Now we've had a brief drive in the South of France, at Circuit Paul Ricard, to confirm that it's the real thing--though Mercedes is still coy about the Electric Drive's future in the U.S.
The Electric Drive first was announced in 2010, and had been vying with an electric version of the Audi R8, the e-tron, to be the first pure electric supercar into series production. Mercedes insists its car will be the first, but it remains unclear whether the R8 e-tron concept will get a second revival--or if it would even be considered a supercar in Swabia.

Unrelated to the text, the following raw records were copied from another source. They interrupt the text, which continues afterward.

(** * Instances *)

(** Services that know no project, one model, and credentials that work. *)
#[export] Instance demo_services : AdmissionServices :=
  {| resolve_effective_project_context _ _ _ _ := Ok {| pc_context := []; pc_snapshot := None; pc_errors := [] |};
     build_agent_visible_thread_context _ _ _ _ := Ok None;
     default_model _ _ _ _ := Ok "anthropic/claude";
     probe_provider_auth _ _ _ _ _ := Ok None;
     environ _ := None |}.

Definition demo_thought : Idea :=
  {| idea_id := "idea"; title := Some "Idea"; idea_org_id := Some "org"; idea_user_id := Some "user";
     idea_status := "review"; archived_at := None; idea_updated_at := 1 |}.

Definition demo_world (s : store) : intake :=
  {| tables := s; obligations := empty_ledger; ideas := {["idea" := demo_thought]}; state_log := [] |}.

Lemma demo_world_ok s : store_inv s -> intake_ok (demo_world s).
Proof.
  intros Hs. split; [exact Hs|exact empty_ledger_wf|]. intros i t. simpl. rewrite lookup_singleton.
  case_decide; [|done]. by intros [= <-].
Qed.

Definition demo_event : WorkIntakeEvent :=
  {| wi_source := "cortex"; wi_event_type := "thread.message"; wi_org_id := "org"; wi_actor := [];
     wi_target := [("idea_id", JStr "idea")];
     wi_payload := [("message", JStr "go on"); ("metadata", JObj [("profile", JStr "deep"); ("recipe", JStr "scout")])];
     wi_policy := [("idempotency_key", JStr "slack:1")] |}.
Definition _handler_context_from_action_context (action_context : dict) (current : gmap string attribute)
    : gmap string attribute :=
  let context := [("org_id", jget_or_null "org_id" action_context);
                  ("user_id", jget_or_null "actor_id" action_context);
                  ("run_id", jget_or_null "run_id" action_context);
                  ("trace_id", jget_or_null "trace_id" action_context);
                  ("worker_name", jget_or_null "worker_name" action_context);
                  ("idea_id", jget_or_null "idea_id" action_context);
                  ("root_run_id", jget_or_null "root_run_id" action_context);
                  ("target_ref", jget_or_null "target_ref" action_context)] in
  let metadata := fold_left (fun m key => jset key (jget_or_null key context) (jpop key m))
    ["org_id"; "user_id"; "run_id"; "trace_id"; "worker_name"; "idea_id"; "root_run_id"]
    (as_dict (get_attr "execution_metadata" JNull current)) in
  let attrs := <["execution_metadata" := Data (JObj metadata)]> (data_attributes context) in
  match current !! "_run_state" with
  | Some (Data JNull) | None => attrs
  | Some run_state => <["_run_state" := run_state]> attrs
  end.

(** The count a blocked result carries, [None] for any other result. *)
Definition blocked_count (answer : json) : option Z :=
  let payload := match answer with JStr text => loads text | _ => Some answer end in
  match payload with
  | Some (JObj d) =>
      if is_jbool true (jget_or_null "blocked" d)
         && py_eqb (jget_or_null "error" d) (JStr "outbound_reply_admission_blocked")
      then Z.max 0 <$> (jget REPLY_ADMISSION_BLOCK_COUNT_METADATA_KEY d ≫= py_int)
      else None
  | _ => None
  end.

Definition _persist_reply_admission_block_count (id : Z) (answer : json) : AW unit :=
  match blocked_count answer with
  | Some block_count =>
      on_store (update_metadata id [(REPLY_ADMISSION_BLOCK_COUNT_METADATA_KEY, JInt block_count)]) ;;; ret tt
  | None => ret tt
  end.

(** The handler of a call runs in a context of its own. *)
Definition in_handler_context {A} (id : Z) (root : option Z) (handler : AW A) : AW A :=
  action_context <- on_store (_action_context id root) ;;
  c <- gets context_values ;;
  bind_agent_context (_handler_context_from_action_context action_context c) handler.
(* ===== verification/ReplyTheorems.v ===== *)
(** Theorems on the admission of replies: what a reply is answered, as a function of the
    declaration it makes, of the runs that were open on its thread and of the blocks
    there were; and that a run is blocked twice at most, over all its executions. *)
From Stdlib Require Import Ascii Decimal DecimalString DecimalZ.
From S2P Require Import Prelude.
From S2P Require Import PyStr.
From S2P Require Import Json.
From S2P Require Import JsonText.
From S2P Require Import Status.
From S2P Require Import Failures.
From S2P Require Import RunStore.
From S2P Require Import RunMessages.
From S2P Require Import RunOutcome.
From S2P Require Import RunMailbox.
From S2P Require Import EvidenceHealth.
From S2P Require Import EvidenceTheorems.
From S2P Require Import Continuation.
From S2P Require Import StatusQuestions.
From S2P Require Import RunEngine.
From S2P Require Import ReplyAdmission.
From S2P Require Import RunDemo.
Open Scope string_scope.
Open Scope bool_scope.
Open Scope list_scope.

(** * Numbers written and read *)

Lemma digits_from p u : digits_acc (Z.pos p) true (NilEmpty.string_of_uint u) = Some (Z.pos (Pos.of_uint_acc u p)).
Proof. revert p. induction u; intros p; simpl; try done; rewrite <- IHu; f_equal; lia. Qed.

Lemma digits_uint b u : u <> Nil \/ b = true ->
  digits_acc 0 b (NilEmpty.string_of_uint u) = Some (Z.of_N (Pos.of_uint u)).
Proof.
  revert b. induction u; intros b Hb; simpl; try (rewrite <- digits_from; done).
  - destruct b; [done|]. by destruct Hb.
  - apply IHu. by right.
Qed.

Lemma int_of_str_of_Z z : int_of_str (str_of_Z z) = Some z.
Proof.
  unfold int_of_str. rewrite (solid_strip _ (solid_number z)). unfold str_of_Z.
  pose proof (DecimalZ.of_to z) as Hz. destruct (Z.to_int z) as [u|u]; simpl in Hz; subst z.
  - assert (E : digits_acc 0 false (NilZero.string_of_uint u) = Some (Z.of_uint u)).
    { unfold Z.of_uint. destruct u; [done|..]; apply (digits_uint false); by left. }
    unfold NilZero.string_of_int. rewrite <- E. by destruct u.
  - assert (E : digits_acc 0 false (NilZero.string_of_uint u) = Some (Z.of_uint u)).
    { unfold Z.of_uint. destruct u; [done|..]; apply (digits_uint false); by left. }
    simpl. by rewrite E.
Qed.

(** * Contexts *)

Lemma data_attributes_get d k : data_attributes d !! k = Data <$> jget k d.
Proof.
  unfold data_attributes. induction d as [|[k' j] d IH]; simpl; [done|].
  destruct (String.eqb_spec k k') as [->|Hne]; [by rewrite lookup_insert_eq|].
  by rewrite lookup_insert_ne.
Qed.

Lemma bind_context_eq {A} attrs (body : AW A) w l :
  attrs !! "_run_state" = Some (RunState l) ->
  bind_agent_context attrs body w =
    (set_values (context_values w) (body (set_values (attrs ∪ context_values w) w)).1,
     (body (set_values (attrs ∪ context_values w) w)).2).
Proof. intros E. unfold bind_agent_context. by rewrite E. Qed.

(** The keys the context of a handler says anew. *)
Definition handler_keys : list string :=
  ["org_id"; "user_id"; "run_id"; "trace_id"; "worker_name"; "idea_id"; "root_run_id"].

Lemma handler_metadata_get (g : string -> json) k keys : forall m,
  k ∉ keys ->
  jget k (fold_left (fun m key => jset key (g key) (jpop key m)) keys m) = jget k m.
Proof.
  induction keys as [|key keys IH]; intros m Hk; [done|]. simpl. apply not_elem_of_cons in Hk as [Hne Hk].
  rewrite IH by done. rewrite jget_jset_ne by done. by rewrite jget_jpop_ne by done.
Qed.

Lemma handler_context_spec ac c :
  let attrs := _handler_context_from_action_context ac c in
  (forall l, c !! "_run_state" = Some (RunState l) -> attrs !! "_run_state" = Some (RunState l)) /\
  attrs !! "reply_admission_block_count" = None /\ attrs !! "metadata" = None /\
  exists m, attrs !! "execution_metadata" = Some (Data (JObj m)) /\
    (forall k, k ∉ handler_keys -> jget k m = jget k (as_dict (get_attr "execution_metadata" JNull c))).
Proof.
  cbv zeta. unfold _handler_context_from_action_context. cbv zeta.
  set (m := fold_left _ _ _).
  assert (Hm : forall k, k ∉ handler_keys -> jget k m = jget k (as_dict (get_attr "execution_metadata" JNull c))).
  { intros k Hk. apply handler_metadata_get. exact Hk. }
  clearbody m. set (d := [("org_id", _); _; _; _; _; _; _; _]).
  assert (Hd : forall k, k ∉ ["org_id"; "user_id"; "run_id"; "trace_id"; "worker_name"; "idea_id"; "root_run_id"; "target_ref"] ->
    data_attributes d !! k = None).
  { intros k Hk. rewrite data_attributes_get. unfold d. repeat (apply not_elem_of_cons in Hk as [? Hk]). simpl.
    by rewrite !(proj2 (String.eqb_neq _ _)) by done. }
  split_and!.
  - intros l ->. by rewrite lookup_insert_eq.
  - destruct (c !! "_run_state") as [[[]|]|]; rewrite !lookup_insert_ne by done; by apply Hd; set_solver.
  - destruct (c !! "_run_state") as [[[]|]|]; rewrite !lookup_insert_ne by done; by apply Hd; set_solver.
  - exists m. split; [|done].
    destruct (c !! "_run_state") as [[[]|]|];
      rewrite ?(lookup_insert_ne _ "_run_state") by done; by rewrite lookup_insert_eq.
Qed.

If it weren't for the electric-green paint on the Electric Drive prototype offered up to Green Car Reports, it would take a moment to distinguish it from the gasoline-burning SLS AMG GT Black Series supercars sliding around a few hundred yards away on a separate loop at the Paul Ricard track. The Electric Drive powertrain sits easily in the signature shape from the past.
The technical transformation? Brutally complex.
Essentially, the SLS AMG is gutted and reformed entirely under the skin to accommodate a massive, 864-cell, 60 kilowatt-hour, 1208-pound lithium-ion battery pack running down the car's spine, along with a quartet of inboard electric motors checking in at about 100 pounds each. (Final curb weight: discreetly unpublished.)
The pack is liquid-cooled and shrouded in carbon fiber for what Mercedes says is "zero-intrusion" protection. The body structure's carbon-fiber too, with body panels hung from an aluminum space frame. It's a buffet of materials and a Ph.D. in materials engineering to integrate them.
Those electric motors handle more than the typical translation of electric power. There's one for each wheel, which enables what Mercedes dubs AMG Torque Dynamics. It's true torque vectoring--each motor can vary power to each wheel--and it's all-wheel drive of the highest order.
The complex of sensors for acceleration and yaw and braking give the marching orders, telling the motors to limit or increase energy, to moderate understeer and oversteer as the need arises and grip goes away.
Add electrohydraulic steering (not pure electric), a racing-style pushrod suspension (developed to accommodate the battery packaging), and carbon-ceramic friction brakes, as well as a layer of stability and traction control that backs up the torque-vectoring system, and the SLS AMG Electric Drive earns some supercar credentials of its own.
Power output is pegged at 740 horsepower, with 738 pound-feet of torque, and the official 0-60 mph estimate is 3.6 seconds, just a scant few tenths off the gas-powered car.